Dataset entries
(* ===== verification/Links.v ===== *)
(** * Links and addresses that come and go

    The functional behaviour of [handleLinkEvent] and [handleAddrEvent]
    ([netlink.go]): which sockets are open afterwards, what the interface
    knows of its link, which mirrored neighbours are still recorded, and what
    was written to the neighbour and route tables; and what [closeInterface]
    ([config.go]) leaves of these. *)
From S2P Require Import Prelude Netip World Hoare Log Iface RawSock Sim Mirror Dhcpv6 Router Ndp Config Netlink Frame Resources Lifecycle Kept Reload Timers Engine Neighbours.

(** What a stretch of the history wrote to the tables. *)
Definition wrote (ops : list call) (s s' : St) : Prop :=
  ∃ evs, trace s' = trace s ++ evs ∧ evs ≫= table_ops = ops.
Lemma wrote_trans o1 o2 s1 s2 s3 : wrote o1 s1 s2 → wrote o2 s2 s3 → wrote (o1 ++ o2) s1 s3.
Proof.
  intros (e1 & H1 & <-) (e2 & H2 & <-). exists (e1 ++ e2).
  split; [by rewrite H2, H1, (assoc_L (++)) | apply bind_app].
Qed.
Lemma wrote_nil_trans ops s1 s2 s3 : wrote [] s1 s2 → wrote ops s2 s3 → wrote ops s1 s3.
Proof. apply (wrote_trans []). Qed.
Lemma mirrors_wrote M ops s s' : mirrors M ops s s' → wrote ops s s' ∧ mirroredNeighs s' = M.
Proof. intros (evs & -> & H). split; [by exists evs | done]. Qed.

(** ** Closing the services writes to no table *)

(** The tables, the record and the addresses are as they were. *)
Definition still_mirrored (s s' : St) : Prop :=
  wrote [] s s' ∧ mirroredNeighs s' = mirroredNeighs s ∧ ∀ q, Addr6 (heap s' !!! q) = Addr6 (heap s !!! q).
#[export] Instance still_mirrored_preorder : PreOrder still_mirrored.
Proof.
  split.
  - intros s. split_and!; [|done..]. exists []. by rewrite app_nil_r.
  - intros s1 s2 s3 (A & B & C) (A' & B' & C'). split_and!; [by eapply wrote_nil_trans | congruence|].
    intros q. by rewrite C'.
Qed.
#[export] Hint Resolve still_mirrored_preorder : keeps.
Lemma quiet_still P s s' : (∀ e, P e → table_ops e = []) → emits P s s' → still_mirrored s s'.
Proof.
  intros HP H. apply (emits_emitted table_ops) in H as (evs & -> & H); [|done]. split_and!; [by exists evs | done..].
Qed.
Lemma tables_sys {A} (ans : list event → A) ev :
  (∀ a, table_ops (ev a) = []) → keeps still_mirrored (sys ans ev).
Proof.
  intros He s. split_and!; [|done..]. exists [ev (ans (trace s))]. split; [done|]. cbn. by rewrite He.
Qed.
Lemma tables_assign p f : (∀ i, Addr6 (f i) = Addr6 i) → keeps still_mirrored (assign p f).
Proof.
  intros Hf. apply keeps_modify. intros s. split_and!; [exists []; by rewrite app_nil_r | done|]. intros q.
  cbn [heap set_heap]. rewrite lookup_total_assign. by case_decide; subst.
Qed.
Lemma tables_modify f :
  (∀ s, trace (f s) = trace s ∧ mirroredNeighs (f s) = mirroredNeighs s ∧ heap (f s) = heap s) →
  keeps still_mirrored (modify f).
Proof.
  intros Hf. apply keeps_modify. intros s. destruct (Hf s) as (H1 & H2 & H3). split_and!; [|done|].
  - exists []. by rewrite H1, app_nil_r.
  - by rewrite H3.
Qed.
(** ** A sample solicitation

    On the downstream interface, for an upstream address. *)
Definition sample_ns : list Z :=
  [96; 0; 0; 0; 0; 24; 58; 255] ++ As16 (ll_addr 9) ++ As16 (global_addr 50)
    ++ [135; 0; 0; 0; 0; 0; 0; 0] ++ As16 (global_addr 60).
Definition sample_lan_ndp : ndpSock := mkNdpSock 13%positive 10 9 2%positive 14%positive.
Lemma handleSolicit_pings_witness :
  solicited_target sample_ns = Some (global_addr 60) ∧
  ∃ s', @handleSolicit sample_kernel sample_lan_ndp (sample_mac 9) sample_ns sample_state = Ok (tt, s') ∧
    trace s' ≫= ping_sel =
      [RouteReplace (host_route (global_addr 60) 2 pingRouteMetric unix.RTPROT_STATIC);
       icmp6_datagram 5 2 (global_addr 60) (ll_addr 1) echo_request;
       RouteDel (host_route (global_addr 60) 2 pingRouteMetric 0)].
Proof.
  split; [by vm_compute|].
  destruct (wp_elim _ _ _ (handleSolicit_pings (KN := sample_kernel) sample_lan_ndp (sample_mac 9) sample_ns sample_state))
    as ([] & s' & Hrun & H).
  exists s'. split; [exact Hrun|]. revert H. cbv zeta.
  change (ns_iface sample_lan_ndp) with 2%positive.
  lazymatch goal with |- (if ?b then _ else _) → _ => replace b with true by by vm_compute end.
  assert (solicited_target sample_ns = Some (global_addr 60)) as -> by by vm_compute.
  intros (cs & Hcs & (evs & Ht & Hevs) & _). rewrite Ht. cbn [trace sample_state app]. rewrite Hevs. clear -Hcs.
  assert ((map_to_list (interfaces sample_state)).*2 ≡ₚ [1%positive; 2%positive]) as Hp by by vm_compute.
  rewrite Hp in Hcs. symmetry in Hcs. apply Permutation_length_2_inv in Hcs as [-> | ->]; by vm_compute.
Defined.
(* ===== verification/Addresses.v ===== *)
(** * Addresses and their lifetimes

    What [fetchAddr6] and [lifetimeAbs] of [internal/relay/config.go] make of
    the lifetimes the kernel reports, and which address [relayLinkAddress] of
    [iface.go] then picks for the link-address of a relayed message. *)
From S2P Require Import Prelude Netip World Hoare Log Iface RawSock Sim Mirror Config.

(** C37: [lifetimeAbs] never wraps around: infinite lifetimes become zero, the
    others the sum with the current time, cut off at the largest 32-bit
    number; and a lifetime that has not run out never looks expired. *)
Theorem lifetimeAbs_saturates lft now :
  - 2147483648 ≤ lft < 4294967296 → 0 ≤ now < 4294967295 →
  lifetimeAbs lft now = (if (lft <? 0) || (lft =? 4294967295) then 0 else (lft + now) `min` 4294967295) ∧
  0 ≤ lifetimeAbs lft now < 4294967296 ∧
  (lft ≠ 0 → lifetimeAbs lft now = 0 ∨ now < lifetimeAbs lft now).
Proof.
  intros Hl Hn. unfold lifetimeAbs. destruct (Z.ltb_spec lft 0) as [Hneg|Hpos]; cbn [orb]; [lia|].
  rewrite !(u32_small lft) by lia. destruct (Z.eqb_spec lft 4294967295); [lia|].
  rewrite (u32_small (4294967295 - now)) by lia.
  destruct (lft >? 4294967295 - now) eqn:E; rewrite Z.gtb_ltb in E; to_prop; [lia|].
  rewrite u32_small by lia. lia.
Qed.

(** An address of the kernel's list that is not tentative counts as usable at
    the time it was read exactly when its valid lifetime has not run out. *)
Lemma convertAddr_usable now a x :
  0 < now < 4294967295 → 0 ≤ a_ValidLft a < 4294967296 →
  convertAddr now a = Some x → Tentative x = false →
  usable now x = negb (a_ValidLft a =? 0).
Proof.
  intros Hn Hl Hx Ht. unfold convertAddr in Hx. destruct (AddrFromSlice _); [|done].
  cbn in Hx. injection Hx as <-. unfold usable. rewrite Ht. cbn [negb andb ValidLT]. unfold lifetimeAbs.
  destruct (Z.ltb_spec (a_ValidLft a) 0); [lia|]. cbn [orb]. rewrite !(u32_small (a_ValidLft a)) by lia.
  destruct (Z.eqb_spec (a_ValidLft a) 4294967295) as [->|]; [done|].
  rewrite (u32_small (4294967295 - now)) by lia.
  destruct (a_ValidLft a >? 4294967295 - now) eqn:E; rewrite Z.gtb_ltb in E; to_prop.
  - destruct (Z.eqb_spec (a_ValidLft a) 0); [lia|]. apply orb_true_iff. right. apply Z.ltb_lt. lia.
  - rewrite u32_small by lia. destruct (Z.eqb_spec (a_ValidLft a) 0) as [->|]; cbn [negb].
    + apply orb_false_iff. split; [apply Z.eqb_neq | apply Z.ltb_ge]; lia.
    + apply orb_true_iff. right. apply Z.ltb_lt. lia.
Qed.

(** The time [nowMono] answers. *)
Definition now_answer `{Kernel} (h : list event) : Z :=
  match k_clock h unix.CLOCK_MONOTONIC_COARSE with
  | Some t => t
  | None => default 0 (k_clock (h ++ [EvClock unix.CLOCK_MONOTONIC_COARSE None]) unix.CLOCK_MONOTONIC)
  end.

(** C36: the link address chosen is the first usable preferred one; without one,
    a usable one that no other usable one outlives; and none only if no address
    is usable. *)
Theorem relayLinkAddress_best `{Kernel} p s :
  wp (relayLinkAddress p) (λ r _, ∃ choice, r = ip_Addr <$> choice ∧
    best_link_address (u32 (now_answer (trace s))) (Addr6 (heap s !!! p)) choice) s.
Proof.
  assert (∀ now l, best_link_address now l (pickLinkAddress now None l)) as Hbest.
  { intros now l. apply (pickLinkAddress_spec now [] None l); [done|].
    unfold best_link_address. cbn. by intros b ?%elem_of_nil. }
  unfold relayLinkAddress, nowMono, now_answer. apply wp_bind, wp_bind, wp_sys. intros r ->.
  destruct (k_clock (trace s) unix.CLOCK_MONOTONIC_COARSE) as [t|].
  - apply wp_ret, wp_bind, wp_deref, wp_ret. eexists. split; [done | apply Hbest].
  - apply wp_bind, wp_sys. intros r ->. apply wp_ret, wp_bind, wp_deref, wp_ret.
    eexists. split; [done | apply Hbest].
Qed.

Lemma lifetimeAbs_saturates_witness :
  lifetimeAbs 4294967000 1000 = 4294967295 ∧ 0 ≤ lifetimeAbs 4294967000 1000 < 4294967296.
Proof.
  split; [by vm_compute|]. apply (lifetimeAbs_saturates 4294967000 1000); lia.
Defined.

§ **Instructions for the task**
In the data above, how many lines hold the word "Import"? Give only the number.

§ **Task output**
2